At First Glance, a Rendering Flaw; Ultimately, a Compiler Bug

Published in

Seerene

10 min readFeb 21, 2020

Read about our story how we mistook a text rendering bug as a graphics developers’ programming error, deep-dived through source code, and traced everything down to questioning programming itself. This story is targeted at software developers and low-level computer graphics enthusiasts.

One key take-away: If you want to have highest-quality software, you need expert developers that are capable of even diving into the underlying frameworks and libraries. Especially as they are often considered as working flawless and “off-the-shelf”, but things go wrong either way.
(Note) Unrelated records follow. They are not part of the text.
Local Open Scope stdpp_scope.
Local Open Scope dd_scope.

Module View.

(** ** JavaScript and React helpers *)

(** Truthiness, for [a && b]. *)
Definition truthy (v : jsval) : bool :=
  match v with
  | Undefined | Val JNull => false
  | Val (JBool b) => b
  | Val (JNum n) => negb (Z.eqb n 0)
  | Val (JStr s) => negb (String.eqb s "")
  | Val (JArr _) | Val (JObj _) => true
  end.

(** The text React renders for a child value. *)
Fixpoint child_text (j : json) : throws (list string) :=
  match j with
  | JNull | JBool _ => Ok []
  | JNum n => Ok [number_toString n]
  | JStr s => Ok [s]
  | JArr l =>
      (fix go (l : list json) : throws (list string) :=
         match l with
         | [] => Ok []
         | e :: l' => t <- child_text e ;; r <- go l' ;; Ok (t ++ r)
         end) l
  | JObj _ => Err InvalidChild
  end.

Definition render_child (v : jsval) : throws (list string) :=
  match v with Undefined => Ok [] | Val j => child_text j end.

(** [v.charAt(0)] *)
Definition call_charAt0 (v : jsval) : throws string :=
  match v with
  | Undefined | Val JNull => Err (ReadOfNullish "charAt")
  | Val (JStr EmptyString) => Ok ""
  | Val (JStr (String c _)) => Ok (String c EmptyString)
  | Val _ => Err (NotAFunction "charAt")
  end.

(** [new Date(v)]: an object argument is converted to a primitive first. *)
Definition date_arg (v : jsval) : throws unit :=
  match v with
  | Val ((JArr _ | JObj _) as j) => rmap (fun _ => tt) (js_ToString j)
  | _ => Ok tt
  end.

(** [v.length] *)
Definition get_length (j : json) : throws jsval :=
  match j with
  | JNull => Err (ReadOfNullish "length")
  | JArr l => Ok (Val (JNum (Z.of_nat (List.length l))))
  | JStr s => Ok (Val (JNum (Z.of_nat (String.length s))))
  | _ => Ok Undefined
  end.

(** ** Cards *)

(** The element tree of one card before reconciliation (lines 105-165). *)
Record card_elem : Type := mkCardElem {
  ce_key : jsval;              (** key={patient.patient_id} *)
  ce_initial : string;         (** patient.patient_name.charAt(0) *)
  ce_name : jsval;             (** {patient.patient_name} *)
  ce_id : jsval;               (** ID: #{patient.patient_id} *)
  ce_bed : jsval;              (** {patient.bed_id && (...)} *)
  ce_gender : jsval;
  ce_age : jsval;
  ce_diagnosis : jsval;
  ce_admitted : jsval;         (** new Date(patient.admission_date) *)
  ce_href : string;            (** `/dashboard?patientId=${patient.patient_id}` *)
  ce_delete_id : jsval;        (** DeletePatientDialog patientId *)
  ce_delete_name : jsval       (** DeletePatientDialog patientName *)
}.

Definition make_card (patient : json) : throws card_elem :=
  let p := Val patient in
  key <- get_prop p "patient_id" ;;
  nm <- get_prop p "patient_name" ;;
  initial <- call_charAt0 nm ;;
  nm' <- get_prop p "patient_name" ;;
  id <- get_prop p "patient_id" ;;
  bed <- get_prop p "bed_id" ;;
  gd <- get_prop p "gender" ;;
  ag <- get_prop p "age" ;;
  dg <- get_prop p "diagnosis" ;;
  ad <- get_prop p "admission_date" ;;
  _ <- date_arg ad ;;
  id' <- get_prop p "patient_id" ;;
  sid <- template_ToString id' ;;
  did <- get_prop p "patient_id" ;;
  dnm <- get_prop p "patient_name" ;;
  Ok (mkCardElem key initial nm' id bed gd ag dg ad
        ("/dashboard?patientId=" +:+ sid) did dnm).
(* ===== verification/Controller.v ===== *)
(** * The [PatientRecords] component as a state machine

    React runs the component of PatientRecords.tsx as an event-driven state
    machine.  [state] holds
    - the four [useState] slots of lines 21-24 ([patients],
      [filteredPatients], [loading], [searchQuery]); a slot keeps the heap
      identity of the value it holds ([slot]), because React compares state
      and effect dependencies with [Object.is];
    - React's bookkeeping: whether a re-render is scheduled ([dirty]),
      whether the mount effect of lines 39-41 has run, the dependencies
      [searchQuery, patients] seen by the last run of the filter effect of
      lines 43-50, the last committed view, and whether the component is
      mounted, crashed (an uncaught exception in render or in an effect) or
      unmounted;
    - the calls of [fetchPatients] (lines 26-37) in flight, each suspended
      at [await fetch(...)] or at [await res.json()];
    - the number of [console.error] calls.
    [step] is one event: React commits a render ([Commit]), the user types
    ([TypeQuery]), a suspended [fetchPatients] resumes ([FetchSettled],
    [JsonSettled]), a dialog calls its callback ([PatientAdded],
    [PatientDeleted]), or the user navigates away ([Unmount]).  The network
    and the user are the environment: every response and every keystroke
    is possible. *)

From stdpp Require Import base list strings relations.
From Stdlib Require Import ZArith Ascii String.
From S2P Require Import Prelude JsString Json Filter View.
Import JsString Json Filter View.

Local Open Scope stdpp_scope.
Local Open Scope dd_scope.

Module Controller.

(** ** State *)

(** A value held by a state slot, with the identity of its allocation. *)
Record slot : Type := mkSlot { sval : json; sref : nat }.

Definition is_object (j : json) : bool :=
  match j with JArr _ | JObj _ => true | _ => false end.

Definition prim_eqb (a b : json) : bool :=
  match a, b with
  | JNull, JNull => true
  | JBool x, JBool y => Bool.eqb x y
  | JNum x, JNum y => Z.eqb x y
  | JStr x, JStr y => String.eqb x y
  | _, _ => false
  end.

(** [Object.is]: objects by identity, primitives by value. *)
Definition same_value (a b : slot) : bool :=
  if is_object (sval a) || is_object (sval b)
  then is_object (sval a) && is_object (sval b) && Nat.eqb (sref a) (sref b)
  else prim_eqb (sval a) (sval b).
It is not enough to write defect-free, high-quality code yourself, you also need to be able to detect and correct defects in underlying 3rd-party software as well.

Screenshot of a Seerene software map of the Firefox source code from its Github Repository.

Introduction

As developers, we sometimes find ourselves having a look at the work for next week, even on the weekend. What usually happens is the sight of bugs that have conveniently been reported with detailed tickets. We get a quick overview, try to guess our future participation with this bug and dismiss it until next week. We expect a debugging session, a somewhat convenient fix and a nice lesson to learn from this.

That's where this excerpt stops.